Task instructions:
The answer should hold only the line with "<[permission_id r := add_endpoint" and each line after it through the last line of the material, exactly.

----------------------------------------

(* ===== verification/Contacts.v ===== *)
(** * The contact interface ([src/contact.rs] [contact_router], [dispatch])

    [/std/contact] and [/std/contact/list]: reading contacts together with their
    outbound requests, deleting both, and submitting a request to a peer.
    Contacts themselves are kept by the access manager, a library; opening the
    database of the requests succeeds. *)
From S2P Require Import Prelude RustStr Decimal Json Crates Errors Capabilities ContactStore Contact Delivery.

(** A request; [cr_body] is [None] when it could not be read. *)
Record contact_rq := ContactRq {
  cr_visitor : option visitor;
  cr_method : string; cr_path : string; cr_query : option string;
  cr_cross_site : bool;                     (* sec-fetch-site: cross-site *)
  cr_body : option string }.
Definition path_query (rq : contact_rq) : string :=
  match cr_query rq with Some q => cr_path rq +:+ "?" +:+ q | None => cr_path rq end.
Inductive lookup_error := RecordNotFound | OtherLookup (text : string).

Section contacts.
Context `{DhttpHome, SerdeJson, UrlCrates, AccessControl}.
Variable constraint_text : string.
Variable certificate_error : list string -> string.
Variable utf8_lossy : string -> string.
Variable access_value : json -> result string unit.
Variable http_method : string -> bool.
(** [str::to_lowercase], [form_urlencoded::Serializer], the permissions of the
    installed Libs ([catalog]). *)
Variable to_lowercase : string -> string.
Variable form_serialize : list (string * string) -> string.
Variable local_catalog : ContactResult json.
Variable W : Type.
Variable clock : W -> W * Z.
Variable auth : string -> string -> list (string * string) -> visitor -> W -> W * result string auth_result.
Variable manage : manager_request -> W -> W * result string (Z * string).
Variable record_contact : new_contact -> W -> W * result record_error unit.
Variable exchange : peer_request -> W -> W * peer_answer.
Variable find_contact_by_name : string -> W -> W * result lookup_error unit.
Variable random_id : W -> W * ContactResult string.
Abbreviation D := (M (state W)).
Local Abbreviation world := (world W).
Local Abbreviation now := (now W clock).
Local Abbreviation remote := (remote W exchange).
Local Abbreviation find_contact := (find_contact certificate_error utf8_lossy W auth manage).
Local Abbreviation contact := (contact certificate_error utf8_lossy W auth manage).
Local Abbreviation grant_offered :=
  (grant_offered certificate_error utf8_lossy access_value W clock auth manage record_contact).
Definition localized (title : string) : option json :=
  match from_slice title with
  | Some value => if is_string value.["en"] && is_string value.["zh-CN"] then Some value else None
  | None => None
  end.
Definition permission_label (title : string) : string :=
  match localized title with
  | Some value => unwrap_str value.["zh-CN"] +:+ " / " +:+ unwrap_str value.["en"]
  | None => title
  end.
Definition permission_id (r : permission_row) : string := package_label (pr_lib r) +:+ " · " +:+ permission_label (pr_title r).

(** ** The catalogue: permissions, their paths and their methods *)
Definition add_endpoint (r : permission_row) (paths : endpoints) : endpoints :=
  match pr_operation r with
  | Some (method, path) =>
      let path := shown_path (pr_lib r) path in
      <[path := {[method]} ∪ default ∅ (paths !! path)]> paths
  | None => paths
  end.
Definition add_permission (permissions : gmap string endpoints) (r : permission_row) : gmap string endpoints :=
  <[permission_id r := add_endpoint r (default ∅ (permissions !! permission_id r))]> permissions.
Definition permission_map (db : database) : gmap string endpoints := fold_left add_permission (permission_rows db) ∅.
(** The title a permission is shown under: of its first row. *)
Definition add_title (titles : gmap string json) (r : permission_row) : gmap string json :=
  match titles !! permission_id r with
  | Some _ => titles
  | None => <[permission_id r := default (JStr (pr_title r)) (localized (pr_title r))]> titles
  end.
Definition permission_titles (db : database) : gmap string json := fold_left add_title (permission_rows db) ∅.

----------------------------------------

Exercise solution:
  <[permission_id r := add_endpoint r (default ∅ (permissions !! permission_id r))]> permissions.
Definition permission_map (db : database) : gmap string endpoints := fold_left add_permission (permission_rows db) ∅.
(** The title a permission is shown under: of its first row. *)
Definition add_title (titles : gmap string json) (r : permission_row) : gmap string json :=
  match titles !! permission_id r with
  | Some _ => titles
  | None => <[permission_id r := default (JStr (pr_title r)) (localized (pr_title r))]> titles
  end.
Definition permission_titles (db : database) : gmap string json := fold_left add_title (permission_rows db) ∅.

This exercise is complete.